Antibodies were detectable in 54 patients (35.5%), of whom 30 (55.6%) exhibited hypersensitivity to asparaginase. Of the 98 patients who had no detectable antibodies, 18 (18.4%) had allergic reactions. Patients with antibodies were more likely to have a reaction than those without antibodies (P <.001). Among the 50 patients who experienced allergic reactions (including two for whom antibodies were not measured), 36 (72.0%) were subsequently given Erwinia asparaginase; seven (19.4%) reacted to this preparation. EFS did not differ among patients who did and did not have antibodies (P =.54), with 4-year EFS (+/- 1 SE) of 83% +/- 6% and 76% +/- 5%, respectively. Similarly, EFS did not differ among patients who did and did not develop allergic reactions (P =.68), with 4-year estimates of 82% +/- 6% and 78% +/- 5%, respectively.
In this setting, in which most patients with allergy were switched to another preparation, there was no adverse prognostic impact of clinical or subclinical allergy to asparaginase.
对门冬酰胺酶产生抗体及超敏反应很常见,且可能减弱门冬酰胺酶的疗效。我们的目的是确定抗门冬酰胺酶抗体或超敏反应与无事件生存期(EFS)之间的关系。
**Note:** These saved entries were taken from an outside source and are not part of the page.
(** Once the charges of a member exceed its tier, no history of screenings and
    guarded precommits, whatever their writes come to, lets a precommit for the
    member through: the gateway's ledgers and its requests stay as they are. *)
Theorem open_breaker_is_final m p st st' plan reply : tripped m (tier_k p) st.1 -> rtc trust_step st st' ->
  (guard_precommit m p plan reply st').2.2 = st'.2 /\ forall id, (guard_precommit m p plan reply st').1 <> Ok (Submitted id).
Proof.
  intros Ht H. apply tripped_guard_refuses. induction H as [|st1 st2 st3 H12 _ IH]; [done|]. apply IH. destruct H12; cbn [fst].
  - by apply append_tripped.
  - by apply guard_keeps_trust.
Qed.
End trust.

(** ** What is screened and charged *)

Lemma chunks_cover n : (1 <= n)%nat -> forall fuel l, (length l <= fuel)%nat -> concat (chunks fuel n l) = l.
Proof.
  intros Hn. induction fuel as [|fuel IH]; intros [|x l] Hl; cbn [length] in Hl; [done|lia|done|]. cbn [chunks concat]. rewrite IH; [by rewrite take_drop|]. rewrite length_drop. cbn [length]. lia.
Qed.
Lemma no_bundle_meets (f : Z -> bool) ls : length (List.filter (existsb f) ls) = 0%nat <-> Forall (fun q => f q = false) (concat ls).
Proof.
  induction ls as [|l ls IH]; [by cbn|]. cbn [List.filter concat]. rewrite Forall_app, <- IH. destruct (existsb f l) eqn:E.
  - split; [done|]. intros [H _]. apply existsb_exists in E as (x & Hx & Hf). rewrite Forall_forall in H. apply list_elem_of_In in Hx. by rewrite (H x Hx) in Hf.
  - split; [|tauto]. intros H. split; [|done]. apply Forall_forall. intros x Hx%list_elem_of_In. destruct (f x) eqn:Hf; [|done]. rewrite <- E. symmetry. apply existsb_exists. by exists x.
Qed.

(** The qualities are screened when they divide into the bundles, and the package
    is charged exactly when no quality reaches the minimum; it is never fraud. *)
Theorem charged_when_no_solution_counts qualities n policy : 0 <= n ->
  match screen_solution_quality qualities n policy with
  | Ok sc => (n | Z.of_nat (length qualities)) /\ qualities <> [] /\ fraud sc = false /\ method_loss sc = false /\
      (chargeable_tier_failure sc = true <-> Forall (fun q => q < min_verification_quality policy) qualities)
  | Err _ => qualities = [] \/ ~ (n | Z.of_nat (length qualities))
  end.
Proof.
  intros Hn. unfold screen_solution_quality. destruct (n =? 0) eqn:E0; cbn [orb].
  { apply Z.eqb_eq in E0 as ->. destruct qualities; [by left|]. right. intros H%Z.divide_0_l. done. }
  apply Z.eqb_neq in E0. destruct qualities as [|q qs]; [by left|]. set (l := q :: qs). change (Nat.eqb (length l) 0) with false. cbv iota.
  assert (Hpos : 0 < Z.of_nat (length l)) by (cbn; lia). destruct (Z.of_nat (length l) mod n =? 0) eqn:Em.
  - apply Z.eqb_eq, Z.mod_divide in Em; [|done]. assert (Hq : 0 < Z.of_nat (length l) / n) by (apply Z.div_str_pos; split; [lia|by apply Z.divide_pos_le]).
    destruct (_ / n =? 0) eqn:Ez; [apply Z.eqb_eq in Ez; lia|]. cbn [orb negb].
    assert (Hm : bundles_meeting policy (Z.to_nat (Z.of_nat (length l) / n)) l = 0%nat <-> Forall (fun q => q < min_verification_quality policy) l).
    { unfold bundles_meeting. rewrite no_bundle_meets, chunks_cover by lia. apply Forall_iff. intros x. apply Z.leb_gt. }
    destruct (Nat.eqb_spec (bundles_meeting policy (Z.to_nat (Z.of_nat (length l) / n)) l) 0) as [H|H]; cbn [fraud method_loss chargeable_tier_failure]; split_and!; try done.
    + split; [intros _; by apply Hm|done].
    + split; [done|]. intros F. by apply Hm in F.
  - rewrite orb_true_r. right. intros H. apply Z.mod_divide in H; [|done]. by rewrite H in Em.
Qed.

(** What is not reproduced is the method's loss, never a charge and never fraud. *)
Lemma mismatched_spec packaged : forall reproduced nonces, length packaged = length reproduced -> mismatched packaged reproduced = Ok nonces ->
  packaged.*1 = reproduced.*1 /\ (nonces = [] <-> packaged = reproduced).
Proof.
  induction packaged as [|[a sa] ps IH]; intros [|[b sb] rs] nonces Hl; cbn [length] in Hl; try done; [by intros [= <-]|]. cbn [mismatched]. destruct (Z.eqb_spec a b) as [-> |]; [|done]. cbn [negb].
  destruct (mismatched ps rs) as [rest|] eqn:E; [|done]. destruct (IH rs rest ltac:(lia) E) as [H1 H2]. intros [= <-]. cbn. split; [by rewrite H1|]. destruct (Z.eqb_spec sa sb) as [-> |Hne].
  - rewrite H2. split; [by intros ->|by intros [= ->]].
  - split; [done|]. by intros [= ? ?].
Qed.
Theorem method_loss_when_not_reproduced packaged reproduced sc : screen_reproduction packaged reproduced = Ok sc ->
  packaged.*1 = reproduced.*1 /\ fraud sc = false /\ chargeable_tier_failure sc = false /\ (method_loss sc = true <-> packaged <> reproduced).
Proof.
  unfold screen_reproduction. destruct (Nat.eqb_spec (length packaged) (length reproduced)) as [Hl|]; [|by rewrite orb_true_r]. destruct (Nat.eqb _ 0); [done|]. cbn [orb negb].
  destruct (mismatched packaged reproduced) as [nonces|] eqn:E; [|done]. destruct (mismatched_spec _ _ _ Hl E) as [H1 H2]. cbn. destruct nonces as [|x nonces]; intros [= <-]; cbn; split_and!; try done.
  - split; [done|]. intros Hne. destruct Hne. by apply H2.
  - split; [|done]. intros _ Heq. by apply H2 in Heq.
Qed.

(** A screening that is recorded counts for its member alone, and once: as a
    charge or as a method loss, whichever it is. *)
Theorem recorded_screening_counts_once t rs m b sc p : gs_faults t = [] -> jf_open (file_of "member-trust" t) = false -> trust_records t = Some rs ->
  exists rs', trust_records (record_screening m b sc p t).2 = Some rs' /\
  forall m', count_of "chargeable_tier_failure" m' rs' = count_of "chargeable_tier_failure" m' rs + Z.b2z (bool_decide (m' = m) && chargeable_tier_failure sc) /\
             count_of "method_loss" m' rs' = count_of "method_loss" m' rs + Z.b2z (bool_decide (m' = m) && method_loss sc).
Proof.
  intros Hf Ho Hr. exists (rs ++ [screening_json m b sc p]). split.
  - unfold record_screening, append, take_wfault. rewrite Hf. unfold trust_records, file_of. cbn [snd gs_files with_files]. rewrite lookup_insert_eq. change (default no_file (Some ?x)) with x.
    unfold extend. unfold file_of in Ho. rewrite Ho. unfold records. cbn [jf_pieces]. apply mapM_Some_2, Forall2_app; [by apply mapM_Some_1|]. by repeat constructor.
  - intros m'. rewrite !count_app. assert (H : forall key bit, json_get key (screening_json m b sc p) = Some (JBool bit) ->
      count_of key m' [screening_json m b sc p] = Z.b2z (bool_decide (m' = m) && bit)); [|by rewrite (H _ (chargeable_tier_failure sc)), (H _ (method_loss sc))].
    intros key bit Hk. unfold count_of, counts_for. cbn [List.filter]. rewrite Hk. cbn [and_then json_as_bool]. change (str_field "member_id" _) with (Some m).
    destruct (decide (m' = m)) as [-> |Hne]; [rewrite (bool_decide_true (Some m = Some m)) by done; rewrite (bool_decide_true (m = m)) by done; by destruct bit|].
    rewrite (bool_decide_false (Some m = Some m')) by (intros [= ->]; done). by rewrite (bool_decide_false (m' = m)).
Qed.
154例急性淋巴细胞白血病患儿在多药诱导和再诱导阶段接受大肠杆菌门冬酰胺酶10000 IU/m²,每周3次肌肉注射,共9剂,在维持治疗阶段每月注射7剂。若对大肠杆菌临床过敏则使用欧文氏菌门冬酰胺酶,但不用于抗体亚临床产生的情况。在152例患者诱导治疗的第29天检测血浆抗门冬酰胺酶抗体浓度。
54例患者(35.5%)可检测到抗体,其中30例(55.6%)对门冬酰胺酶表现出超敏反应。在98例未检测到抗体的患者中,18例(18.4%)有过敏反应。有抗体的患者比无抗体的患者更易发生反应(P<.001)。在50例发生过敏反应的患者中(包括2例未检测抗体的患者),36例(72.0%)随后接受了欧文氏菌门冬酰胺酶治疗;7例(19.4%)对此制剂有反应。有抗体和无抗体的患者EFS无差异(P = 0.54),4年EFS(±1 SE)分别为83%±6%和76%±5%。同样,发生和未发生过敏反应的患者EFS无差异(P = 0.68),4年估计值分别为82%±6%和78%±5%。
在这种情况下,大多数过敏患者换用了另一种制剂,门冬酰胺酶临床或亚临床过敏对预后无不良影响。